Output only the lines below from the one containing "(** One [read]" to the one containing "level_after (length (buf r'))", exactly as written, both ends kept.

*** Given entries Section Begins ***

(** The iterator run to its end: the results it yields and its final state.
    A record takes at least eight bytes, so the length of the file is enough
    fuel; [None] is fuel exhaustion. *)
Fixpoint run (fuel : nat) (it : JournalIter)
    : option (list (result JournalError JournalEntry) * JournalIter) :=
  match fuel with
  | O => None
  | S fuel' =>
      match next it with
      | (None, it') => Some ([], it')
      | (Some x, it') =>
          match run fuel' it' with
          | Some (xs, it'') => Some (x :: xs, it'')
          | None => None
          end
      end
  end.

(** ** The reader *)

Definition unread (r : Reader) : Bytes := buf r ++ rest r.

(** The fill of the buffer after [read_exact n] with [b] bytes buffered and
    [rem] unread. *)
Definition level_after (b rem n : nat) : nat :=
  if n <=? b then b - n
  else if BUF_CAPACITY <=? n - b then 0
  else Nat.min BUF_CAPACITY (rem - b) - (n - b).

Lemma BUF_CAPACITY_pos : 4 < BUF_CAPACITY.
Proof. unfold BUF_CAPACITY. lia. Qed.

Lemma take_nonempty {A} n (l : list A) : 0 < n -> l <> [] -> take n l <> [].
Proof. by destruct n, l; try lia. Qed.

Lemma read_spec n r bs r' :
  read n r = (bs, r') ->
  unread r = bs ++ unread r' /\ length bs <= n /\ (0 < n -> unread r <> [] -> bs <> []).
Proof.
  pose proof BUF_CAPACITY_pos as Hcap.
  unfold read, fill_buf, unread. destruct r as [[|x b] rs]; cbn [buf rest app].
  - case_match; intros [= <- <-]; cbn [buf rest app]; rewrite length_take.
    + split_and!; [by rewrite take_drop | lia | apply take_nonempty].
    + split_and!; [by rewrite app_assoc, !take_drop | lia |].
      intros Hn Hr. apply take_nonempty; [lia |]. apply take_nonempty; [lia | done].
  - intros [= <- <-]; cbn [buf rest app]. rewrite length_take.
    split_and!; [by rewrite app_assoc, take_drop | lia |]. intros Hn _. by apply take_nonempty.
Qed.

(** One [read] leaves the level the whole [read_exact] ends with. *)
Lemma read_level n r bs r' :
  read n r = (bs, r') -> 0 < n <= length (unread r) ->
  level_after (length (buf r')) (length (unread r')) (n - length bs)
  = level_after (length (buf r)) (length (unread r)) n.
Proof.
  pose proof BUF_CAPACITY_pos as Hcap.
  unfold read, fill_buf, unread, level_after. destruct r as [[|x b] rs]; cbn [buf rest app].
  - case_match; intros [= <- <-] Hn; cbn [buf rest app] in *;
      rewrite ?length_app, ?length_drop, ?length_take; cbn [length] in *;
      repeat (case_match; rewrite ?Nat.leb_le, ?Nat.leb_gt in *; try lia).
  - intros [= <- <-] Hn; cbn [buf rest] in *. rewrite app_comm_cons in *. set (xb := x :: b) in *.
    rewrite !length_app, ?length_drop, ?length_take in *.
    repeat (case_match; rewrite ?Nat.leb_le, ?Nat.leb_gt in *; try lia).
Qed.

Lemma read_exact_eof fuel n acc r :
  length (unread r) < n -> (read_exact_loop fuel n acc r).1 = None.
Proof.
  revert n acc r. induction fuel as [|fuel IH]; intros [|n] acc r Hn; cbn; try done; try lia.
  destruct (read (S n) r) as [bs r'] eqn:E. apply read_spec in E as (E & _ & _).
  destruct bs as [|x bs]; [done |]. apply IH. rewrite E, length_app in Hn. cbn in *. lia.
Qed.

Lemma read_exact_ok fuel n acc r :
  n <= fuel -> n <= length (unread r) ->
  exists r', read_exact_loop fuel n acc r = (Some (acc ++ take n (unread r)), r')
    /\ unread r' = drop n (unread r)
    /\ length (buf r') = level_after (length (buf r)) (length (unread r)) n.
Proof.
  assert (Hz : forall r : Reader, level_after (length (buf r)) (length (unread r)) 0 = length (buf r)).
  { intros. unfold level_after. cbn. lia. }
  revert n acc r. induction fuel as [|fuel IH]; intros [|n] acc r Hf Hn; try lia.
  1, 2: exists r; cbn [read_exact_loop]; by rewrite take_0, app_nil_r, drop_0, Hz.
  cbn [read_exact_loop]. destruct (read (S n) r) as [bs r1] eqn:E.
  pose proof (read_level _ _ _ _ E ltac:(lia)) as Hl. apply read_spec in E as (Eu & Hlen & Hne).
  specialize (Hne ltac:(lia)). destruct bs as [|x bs0] eqn:Ebs.
  { destruct Hne; [| done]. by destruct (unread r); cbn in Hn; [lia |]. }
  rewrite <- Ebs in *. assert (Hpos : 0 < length bs) by (rewrite Ebs; cbn; lia).
  clear Ebs. rewrite <- Hl, Eu in *. rewrite length_app in Hn.
  destruct (IH (S n - length bs) (acc ++ bs) r1) as (r' & -> & Hu' & Hb'); [lia.. |].
  exists r'. rewrite take_app_ge, drop_app_ge, app_assoc by lia. auto.
Qed.

(** ** The level of the buffer

    Below 8192 bytes a payload never bypasses the buffer, so the buffer is
    refilled at the multiples of its capacity, counted from the end of the
    header; [level off rem] is its fill at offset [off] with [rem] bytes to
    the end of the file. *)

Definition level (off rem : nat) : nat :=
  if (off mod BUF_CAPACITY =? 0)%nat then 0
  else Nat.min (BUF_CAPACITY - off mod BUF_CAPACITY) rem.

(** The four bytes at [off] cross the end of a buffer. *)
Definition straddles (off : nat) : bool := BUF_CAPACITY - 4 <? off mod BUF_CAPACITY.

Lemma mod_step off n :
  n < BUF_CAPACITY ->
  (off + n) mod BUF_CAPACITY
  = if off mod BUF_CAPACITY + n <? BUF_CAPACITY then off mod BUF_CAPACITY + n
    else off mod BUF_CAPACITY + n - BUF_CAPACITY.
Proof.
  pose proof BUF_CAPACITY_pos. intros Hn. rewrite <- Nat.Div0.add_mod_idemp_l.
  pose proof (Nat.mod_upper_bound off BUF_CAPACITY ltac:(lia)) as Hm.
  destruct (Nat.ltb_spec (off mod BUF_CAPACITY + n) BUF_CAPACITY).
  - by apply Nat.mod_small.
  - symmetry. apply (Nat.mod_unique _ _ 1); lia.
Qed.

Lemma level_step off rem n :
  n < BUF_CAPACITY -> n <= rem -> level_after (level off rem) rem n = level (off + n) (rem - n).
Proof.
  intros Hn Hr. unfold level, level_after. rewrite mod_step by done.
  pose proof (Nat.mod_upper_bound off BUF_CAPACITY ltac:(lia)) as Hm.
  repeat (case_match; rewrite ?Nat.leb_le, ?Nat.leb_gt, ?Nat.eqb_eq, ?Nat.eqb_neq, ?Nat.ltb_lt,
            ?Nat.ltb_ge in *; try lia).
Qed.

Lemma level_whole off rem : straddles off = false -> 4 <= rem -> level off rem = 0 \/ 4 <= level off rem.
Proof.
  unfold straddles, level. rewrite Nat.ltb_ge. pose proof BUF_CAPACITY_pos.
  intros. case_match; lia.
Qed.

Lemma level_straddles off rem : straddles off = true -> 4 <= rem -> 0 < level off rem < 4.
Proof.
  unfold straddles, level. rewrite Nat.ltb_lt. pose proof BUF_CAPACITY_pos. intros.
  pose proof (Nat.mod_upper_bound off BUF_CAPACITY ltac:(lia)).
  case_match eqn:E; [apply Nat.eqb_eq in E; lia |]. lia.
Qed.

(** [read 4] is whole exactly when the buffer is empty or holds four bytes. *)
Lemma read_four r bs r' :
  read 4 r = (bs, r') -> 4 <= length (unread r) ->
  length bs = if (length (buf r) =? 0)%nat then 4 else Nat.min 4 (length (buf r)).
Proof.
  pose proof BUF_CAPACITY_pos. unfold read, fill_buf, unread.
  destruct r as [[|x b] rs]; cbn [buf rest app].
  - destruct (Nat.leb_spec BUF_CAPACITY 4); [lia |]. intros [= <- <-] Hl. cbn [buf] in *.
    rewrite !length_take. cbn [length Nat.eqb]. lia.
  - intros [= <- <-] _. cbn [length take buf Nat.eqb]. rewrite length_take. lia.
Qed.

(** ** Records *)

Lemma le_bytes_roundtrip n : (0 <= n <= U32_MAX)%Z -> from_le_bytes (to_le_bytes n) = n.
Proof.
  unfold U32_MAX. intros Hn. cbn. change 16777216%Z with (256 * 65536)%Z.
  change 65536%Z with (256 * 256)%Z. Z.to_euclidean_division_equations. lia.
Qed.

Lemma length_record p : length (record p) = length p + 8.
Proof. unfold record. rewrite !length_app. cbn. lia. Qed.

(** The iterator [it] is at offset [off] of the records, with [bs] to read. *)
Definition at_offset (it : JournalIter) (off : nat) (bs : Bytes) : Prop :=
  done_ it = false /\ unread (reader it) = bs /\ length (buf (reader it)) = level off (length bs).

Lemma read_prefix it off bs :
  at_offset it off bs -> straddles off = false -> 4 <= length bs ->
  exists r', read 4 (reader it) = (take 4 bs, r') /\ unread r' = drop 4 bs
    /\ length (buf r') = level (off + 4) (length bs - 4).
Proof.
  pose proof BUF_CAPACITY_pos. intros (_ & Hu & Hb) Hs Hl. destruct (read 4 (reader it)) as [l r'] eqn:E.
  pose proof (read_four _ _ _ E ltac:(rewrite Hu; lia)) as H4.
  pose proof (read_level _ _ _ _ E ltac:(rewrite Hu; lia)) as Hlev.
  apply read_spec in E as (Eu & _ & _). rewrite Hb in H4.
  assert (length l = 4) as Hl4.
  { destruct (level_whole off (length bs) Hs Hl) as [H0|H0]; [by rewrite H0 in H4 |].
    rewrite H4. destruct (Nat.eqb_spec (level off (length bs)) 0); lia. }
  rewrite Hl4, Hb, Hu, level_step in Hlev by lia. exists r'. rewrite <- Hlev. rewrite Hu in Eu.
  rewrite Eu, take_app_length', drop_app_length' by done.
  split_and!; [done.. |]. unfold level_after. cbn. lia.
Qed.

Lemma read_exact_at r off n bs :
  unread r = bs -> length (buf r) = level off (length bs) -> n <= length bs -> n < BUF_CAPACITY ->
  exists r', read_exact n r = (Some (take n bs), r') /\ unread r' = drop n bs
    /\ length (buf r') = level (off + n) (length bs - n).
Proof.
  intros <- Hb Hn Hc. destruct (read_exact_ok n n [] r) as (r' & E & Hu & Hl); [lia.. |].
  exists r'. unfold read_exact. rewrite E, Hu, Hl, Hb. by rewrite level_step by lia.
Qed.

Lemma next_record it off p e tl :
  at_offset it off (record p ++ tl) -> straddles off = false ->
  length p < BUF_CAPACITY -> bincode_decode p = Some e ->
  exists it', next it = (Some (Ok e), it') /\ at_offset it' (off + (length p + 8)) tl
    /\ position it' = position it + (length p + 8).
Proof.
  pose proof BUF_CAPACITY_pos as Hcap. intros Hat Hs Hp He. pose proof Hat as (Hd & _ & _).
  destruct (read_prefix _ _ _ Hat Hs) as (r1 & E1 & Hu1 & Hb1).
  { rewrite length_app, length_record. lia. }
  unfold record in Hu1, E1, Hb1. rewrite <- !app_assoc in Hu1, E1, Hb1.
  rewrite take_app_length' in E1 by done. rewrite drop_app_length' in Hu1 by done.
  rewrite length_app in Hb1. replace (_ + _ - 4) with (length (p ++ to_le_bytes (crc32 p) ++ tl)) in Hb1
    by (change (length (to_le_bytes _)) with 4; lia).
  destruct (read_exact_at r1 (off + 4) (length p) _ Hu1 Hb1) as (r2 & E2 & Hu2 & Hb2); [|done|].
  { rewrite length_app. lia. }
  rewrite take_app_length in E2. rewrite drop_app_length in Hu2.
  rewrite length_app in Hb2. rewrite (Nat.add_comm (length p)), Nat.add_sub in Hb2.
  destruct (read_exact_at r2 (off + 4 + length p) 4 _ Hu2 Hb2) as (r3 & E3 & Hu3 & Hb3);
    [rewrite length_app; cbn; lia | lia |].
  rewrite take_app_length' in E3 by done. rewrite drop_app_length' in Hu3 by done.
  unfold next. rewrite Hd, E1. cbn [length to_le_bytes Nat.ltb Nat.leb].
  fold (to_le_bytes (Z.of_nat (length p))).
  rewrite le_bytes_roundtrip by (unfold BUF_CAPACITY, U32_MAX in *; lia). rewrite Nat2Z.id, E2, E3.
  rewrite le_bytes_roundtrip by apply crc32_range. rewrite Z.eqb_refl. cbn [negb].
  eexists. split; [unfold decode_payload; by rewrite He |]. cbn [position]. split; [| lia].
  split_and!; [done | done |]. cbn [reader]. rewrite Hb3, length_app. cbn [length to_le_bytes].
  f_equal; lia.
Qed.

*** Given entries Section Ends ***

Solution to the problem -
(** One [read] leaves the level the whole [read_exact] ends with. *)
Lemma read_level n r bs r' :
  read n r = (bs, r') -> 0 < n <= length (unread r) ->
  level_after (length (buf r')) (length (unread r')) (n - length bs)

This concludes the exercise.